That “new” was vulnerable authenticity on display while building a community one relationship at a time.
Kim began writing a blog at a time when blogs themselves were new. He shared his thoughts about those other brands and then, after meeting Ben Shenassafar in law school, launched his own brand: The Hundreds.
Nearly two decades later, he sits atop a multimillion-dollar empire that includes not only a popular blog, a magazine, restaurant ventures, filmmaking, memoir writing, a menswear line, and a womenswear line but also an expansive library of NFTs. Kim sat down with us to do what he does best: open up.
NFTs and the Metaverse
After making waves in 2019 with the launch of his memoir, This Is Not a T-Shirt, Kim has recently kept the surf roiling with his entree into the NFT and metaverse space.
“My role has been one that I’ve always found myself playing since I started my career and maybe even before that, which was to not only share what I was learning and falling in love with but also to help empower others, equip, and educate them,” he says.
It’s a job he enjoys because, as he puts it, everyone at The Hundreds is “forever fans and participants of the culture.”
“I think that’s our role again here, with NFTs and Web3, because, as we learn, it’s so stimulating and so exciting for us; we want to bring our community on board.”

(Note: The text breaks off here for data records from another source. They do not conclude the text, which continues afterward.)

(* ===== verification/Process.v ===== *)
(** * threads/pcb.cc, ptable.cc, stable.cc: processes and named semaphores

    The process control blocks, the process table behind the system calls Exec,
    Exit and Join, and the table of the semaphores that user programs create by
    name. A process runs in a thread that carries the name of its program; the
    process table finds the caller by that name. *)

From stdpp Require Import base tactics list numbers gmap.
From S2P Require Import Prelude Lists Interrupt Machine Mips BitMap AddrSpace Disk OpenFile Directory FileSys SysDep Threads UserRun System UserProg.

Local Open Scope Z_scope.

Section Process.
Context (be : bool) {F File : Type} `{HF : FileSystemOps F File}.
Abbreviation K := (Sim (Kernel (OS F))).
Context (call : VoidFunctionPtr -> Z -> M K unit) (DelayedLoad_0_0 : M K unit).
Abbreviation P := (Semaphore_P call DelayedLoad_0_0).

(** ** Process control blocks *)

(** [new PCB(id)]; [garbage] is the member pid that the constructor only sets
    for the first process. *)
Definition PCB_new (garbage id : Z) : M K loc :=
  join <- Semaphore_new (Lit [106; 111; 105; 110]) 0 ;;
  exit <- Semaphore_new (Lit [101; 120; 105; 116]) 0 ;;
  mutex <- Semaphore_new (Lit [109; 117; 116; 101; 120]) 1 ;;
  c <- kernel currentThread ;;
  ps <- os pcbs ;;
  let this := fresh (dom ps) in
  put_pcb this (if id =? -1 then mkPCB join exit mutex 0 (Some c) 0 0 id
                else mkPCB join exit mutex 0 None garbage 0 id) ;;;
  ret this.

Definition PCB_delete (this : loc) : M K unit :=
  p <- get_pcb this ;;
  Semaphore_delete (joinsem p) ;;;
  Semaphore_delete (exitsem p) ;;;
  Semaphore_delete (mutex p) ;;;
  t <- must (pcb_thread p) ;;
  th <- get_thread t ;;
  match thread_space th with Some a => delete_space a | None => ret tt end ;;;
  on_os (fun o => set_pcbs (delete this (pcbs o)) o).

(** [g] is what the address space finds in memory (see UserProg.v). *)
Definition StartProcess_2 (ExceptionHandler : ExceptionType -> prog K unit) (g : SpaceGarbage) (thread : loc) :
    prog K unit :=
  name <~ op (th <- get_thread thread ;; ret (thread_name th)) ;;
  space <~ AddrSpace_new be call DelayedLoad_0_0 g name ;;
  op (enter_space thread space) ;~
  op (start_registers space) ;~
  c <~ op (kernel currentThread) ;;
  Scheduler_Run c ;~
  Scheduler_Run thread ;~
  Machine_Run be ExceptionHandler.

Definition set_pcb_thread t p :=
  mkPCB (joinsem p) (exitsem p) (mutex p) (exitcode p) t (pid p) (numwait p) (parentID p).
Definition set_pid v p :=
  mkPCB (joinsem p) (exitsem p) (mutex p) (exitcode p) (pcb_thread p) v (numwait p) (parentID p).
Definition set_numwait v p :=
  mkPCB (joinsem p) (exitsem p) (mutex p) (exitcode p) (pcb_thread p) (pid p) v (parentID p).
Definition set_exitcode v p :=
  mkPCB (joinsem p) (exitsem p) (mutex p) v (pcb_thread p) (pid p) (numwait p) (parentID p).

Definition update_pcb (this : loc) (f : PCB -> PCB) : M K unit :=
  p <- get_pcb this ;; put_pcb this (f p).

(** [None] is the NULL pointer; [registers] is what the array userRegisters of
    the new thread contains. new never returns NULL. The thread is started
    with a pointer to StartProcess_2. *)
Definition PCB_Exec (registers : list Z) (this : loc) (filename : option (list Z)) (pid : Z) : prog K Z :=
  m <~ op (p <- get_pcb this ;; ret (mutex p)) ;;
  P m ;~
  p <~ op (get_pcb this) ;;
  match filename, pcb_thread p with
  | Some name, None =>
      if pid <? 0 then Semaphore_V (mutex p) ;~ Ret (-1)
      else
        t <~ op (t <- Thread_new registers name ;; update_pcb this (set_pcb_thread (Some t)) ;;; ret t) ;;
        Thread_Fork call DelayedLoad_0_0 t (Call t (Ret tt)) ;~
        op (update_pcb this (set_pid pid)) ;~
        m <~ op (p <- get_pcb this ;; ret (mutex p)) ;;
        Semaphore_V m ;~
        Ret pid
  | _, _ => Semaphore_V (mutex p) ;~ Ret (-1)
  end.

Definition PCB_GetID (this : loc) : M K Z := p <- get_pcb this ;; ret (pid p).
Definition PCB_GetNumWait (this : loc) : M K Z := p <- get_pcb this ;; ret (numwait p).
Definition PCB_JoinWait (this : loc) : prog K unit := p <~ op (get_pcb this) ;; P (joinsem p).
Definition PCB_ExitWait (this : loc) : prog K unit := p <~ op (get_pcb this) ;; P (exitsem p).
Definition PCB_JoinRelease (this : loc) : prog K unit := p <~ op (get_pcb this) ;; Semaphore_V (joinsem p).
Definition PCB_ExitRelease (this : loc) : prog K unit := p <~ op (get_pcb this) ;; Semaphore_V (exitsem p).
Definition PCB_IncNumWait (this : loc) : M K unit := update_pcb this (fun p => set_numwait (i32 (numwait p + 1)) p).
Definition PCB_DecNumWait (this : loc) : M K unit := update_pcb this (fun p => set_numwait (i32 (numwait p - 1)) p).
Definition PCB_SetExitCode (this : loc) (ec : Z) : M K unit := update_pcb this (set_exitcode ec).
Definition PCB_GetExitCode (this : loc) : M K Z := p <- get_pcb this ;; ret (exitcode p).
Definition PCB_GetFileName (this : loc) : M K (list Z) :=
  p <- get_pcb this ;; t <- must (pcb_thread p) ;; th <- get_thread t ;; ret (thread_name th).

(** ** The process table *)

Definition on_pt_bm {A} (m : M BitMap A) : M K A := on_user (fun o =>
  obind (m (pt_bm (pTab o))) (fun '(a, b) => Ok (a, set_pTab (mkPTable b (pcb (pTab o)) (bmsem (pTab o))) o))).

(** [pcb[i]] as a pointer, its assignment, and the object behind it. *)
Definition pcb_slot (i : Z) : M K (option loc) := t <- os pTab ;; must (zlookup (pcb t) i).
Definition set_pcb_slot (i : Z) (p : option loc) : M K unit :=
  t <- os pTab ;; l <- must (store i p (pcb t)) ;;
  on_os (set_pTab (mkPTable (pt_bm t) l (bmsem t))).
Definition pcb_at (i : Z) : M K loc := p <- pcb_slot i ;; must p.

(** [map_mem] is what the words of the new bit map contain. *)
Definition PTable_new (map_mem : Z -> Z) : M K unit :=
  bm <- FileSys.lift (BitMap_new MAXPROCESS map_mem) ;;
  sem <- Semaphore_new (Lit [66; 105; 116; 109; 97; 112; 32; 115; 101; 109; 97; 112; 104; 111; 114; 101]) 1 ;;
  on_os (set_pTab (mkPTable bm (replicate (Z.to_nat MAXPROCESS) None) sem)) ;;;
  p <- PCB_new 0 (-1) ;;
  set_pcb_slot 0 (Some p) ;;;
  on_pt_bm (BitMap_Mark 0).

Definition PTable_delete : M K unit :=
  for_ 0 (Z.to_nat MAXPROCESS) (fun i =>
    p <- pcb_slot i ;; match p with Some a => PCB_delete a | None => ret tt end) ;;;
  t <- os pTab ;; Semaphore_delete (bmsem t).

(** The last slot whose process has the name of the current thread, with a
    result read from it; -1 when there is none. *)
Definition find_current (read : Z -> loc -> M K Z) : M K Z :=
  for_acc 0 (Z.to_nat MAXPROCESS) (-1) (fun i found =>
    p <- pcb_slot i ;;
    match p with
    | None => ret found
    | Some a =>
        c <- kernel currentThread ;; th <- get_thread c ;;
        name <- PCB_GetFileName a ;;
        if bool_decide (thread_name th = name) then read i a else ret found
    end).
Definition current_id : M K Z := find_current (fun _ a => PCB_GetID a).
Definition current_index : M K Z := find_current (fun i _ => ret i).

Definition PTable_P : prog K unit := t <~ op (os pTab) ;; P (bmsem t).
Definition PTable_V : prog K unit := t <~ op (os pTab) ;; Semaphore_V (bmsem t).
Definition failed : prog K Z := PTable_V ;~ Ret (-1).

Definition PTable_ExecUpdate (registers : list Z) (garbage : Z) (name : option (list Z)) : prog K Z :=
  PTable_P ;~
  match name with
  | None => failed
  | Some nm =>
      executable <~ op (on_files (file_open (File := File) nm)) ;;
      match executable with
      | None => failed
      | Some f =>
          op (on_files (file_delete f)) ;~
          same <~ op (c <- kernel currentThread ;; th <- get_thread c ;; ret (bool_decide (thread_name th = nm))) ;;
          if same : bool then failed
          else
            pid <~ op (on_pt_bm BitMap_Find) ;;
            if pid =? -1 then failed
            else
              currentID <~ op current_id ;;
              if currentID =? -1 then failed
              else
                op (p <- PCB_new garbage currentID ;; set_pcb_slot pid (Some p) ;;; on_pt_bm (BitMap_Mark pid)) ;~
                a <~ op (pcb_at pid) ;;
                status <~ PCB_Exec registers a (Some nm) pid ;;
                if status =? -1 then
                  op (on_pt_bm (BitMap_Clear pid) ;;; a <- pcb_at pid ;; PCB_delete a) ;~ failed
                else PTable_V ;~ Ret pid
      end
  end.

Definition PTable_Remove (pid : Z) : M K unit :=
  if (pid <? 0) || (pid >=? MAXPROCESS) then ret tt
  else
    p <- pcb_slot pid ;;
    match p with
    | None => ret tt
    | Some a => PCB_delete a ;;; set_pcb_slot pid None ;;; on_pt_bm (BitMap_Clear pid)
    end.

(** It returns only for a thread that is not a process, when Halt ends the
    simulation, or never. *)
Definition PTable_ExitUpdate (ec : Z) : prog K Z :=
  index <~ op current_index ;;
  if index =? -1 then Ret (-1)
  else
    pid <~ op (a <- pcb_at index ;; PCB_GetID a) ;;
    if pid =? 0 then op Interrupt_Halt ;~ Ret 0
    else
      parentid <~ op (a <- pcb_at index ;; p <- get_pcb a ;; PCB_SetExitCode a ec ;;; ret (parentID p)) ;;
      a <~ op (pcb_at parentid) ;; PCB_JoinRelease a ;~
      a <~ op (pcb_at index) ;; PCB_ExitWait a ;~
      op (PTable_Remove pid) ;~
      c <~ op (kernel currentThread) ;; Thread_Finish call DelayedLoad_0_0 c ;~
      Ret pid.

Definition PTable_JoinUpdate (id : Z) : prog K Z :=
  if (id <? 0) || (id >=? MAXPROCESS) then Ret (-1)
  else
    currentID <~ op current_id ;;
    child <~ op (
      p <- pcb_slot id ;;
      match p with
      | None => ret false
      | Some a => b <- get_pcb a ;; ret (parentID b =? currentID)
      end) ;;
    if negb child then Ret (-1)
    else
      op (a <- pcb_at currentID ;; PCB_IncNumWait a) ;~
      a <~ op (pcb_at currentID) ;; PCB_JoinWait a ;~
      ec <~ op (a <- pcb_at id ;; PCB_GetExitCode a) ;;
      op (a <- pcb_at currentID ;; PCB_DecNumWait a) ;~
      a <~ op (pcb_at id) ;; PCB_ExitRelease a ;~
      Ret ec.

Definition PTable_GetFreeSlot : M K Z := on_pt_bm BitMap_Find.

Definition PTable_IsExist (pid : Z) : M K bool :=
  if (pid <? 0) || (pid >=? MAXPROCESS) then ret false
  else p <- pcb_slot pid ;; ret (match p with Some _ => true | None => false end).

(** [None] is NULL. *)
Definition PTable_GetFileName (id : Z) : M K (option (list Z)) :=
  if (id <? 0) || (id >=? MAXPROCESS) then ret None
  else
    p <- pcb_slot id ;;
    match p with
    | None => ret None
    | Some a => name <- PCB_GetFileName a ;; ret (Some name)
    end.

(** ** Named semaphores *)

Definition on_st_bm {A} (m : M BitMap A) : M K A := on_user (fun o =>
  obind (m (st_bm (semTab o))) (fun '(a, b) => Ok (a, set_semTab (mkSTable b (lockTab (semTab o))) o))).

Definition STable_new (map_mem : Z -> Z) : M K unit :=
  bm <- FileSys.lift (BitMap_new MAX_SEMAPHORE map_mem) ;;
  on_os (set_semTab (mkSTable bm (replicate (Z.to_nat MAX_SEMAPHORE) None))).

(** It deletes the array [lockTab], which is no heap object, once for each
    semaphore. *)
Definition STable_delete : M K unit :=
  for_ 0 (Z.to_nat MAX_SEMAPHORE) (fun i =>
    t <- os semTab ;; p <- must (zlookup (lockTab t) i) ;;
    match p with Some _ => undef | None => ret tt end).

(** The first semaphore whose name is [name]. *)
Definition STable_find (name : charp) : M K (option loc) :=
  for_ret 0 (Z.to_nat MAX_SEMAPHORE) (fun i =>
    t <- os semTab ;; p <- must (zlookup (lockTab t) i) ;;
    match p with
    | None => ret None
    | Some a =>
        s <- get_semaphore a ;; n <- chars (sem_name s) ;; m <- chars name ;;
        ret (if bool_decide (n = m) then Some a else None)
    end).

Definition STable_Create (name : charp) (semval : Z) : M K Z :=
  found <- STable_find name ;;
  match found with
  | Some _ => ret (-1)
  | None =>
      i <- on_st_bm BitMap_Find ;;
      if i =? -1 then ret (-1)
      else
        on_st_bm (BitMap_Mark i) ;;;
        a <- Semaphore_new name semval ;;
        t <- os semTab ;; l <- must (store i (Some a) (lockTab t)) ;;
        on_os (set_semTab (mkSTable (st_bm t) l)) ;;;
        ret i
  end.

Definition STable_Wait (name : charp) : prog K Z :=
  found <~ op (STable_find name) ;;
  match found with
  | Some a => P a ;~ Ret 0
  | None => Ret (-1)
  end.

Definition STable_Signal (name : charp) : prog K Z :=
  found <~ op (STable_find name) ;;
  match found with
  | Some a => Semaphore_V a ;~ Ret 0
  | None => Ret (-1)
  end.
End Process.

That ongoing commitment to brand ambassadorship led Kim and The Hundreds into a new frontier: NFTs. It began when good friend Trevor McFedries tweeted an article about an NFT auction at which Beeple netted $6 million for some jpegs. Kim clicked on the link and began reading.
And reading.
And reading.
But try as he might, he couldn’t quite grasp the information.
“I was a little bit angered, mystified, curious, threatened by what I was reading. That’s when I knew there was something good there. Any time I come across something like that in life where I’m like this kind of freaks me out; I kinda disagree with this. I think it could actually make me irrelevant. I need to know more.”
He called McFedries—that would be, the founder of Friends With Benefits, which Kim notes is the best illustration of a social token in a web community—and asked for help understanding. As McFedries obliged, the same part of Kim that started a fashion blog back in the day took note. He felt a need to explain the NFT space to his existing community.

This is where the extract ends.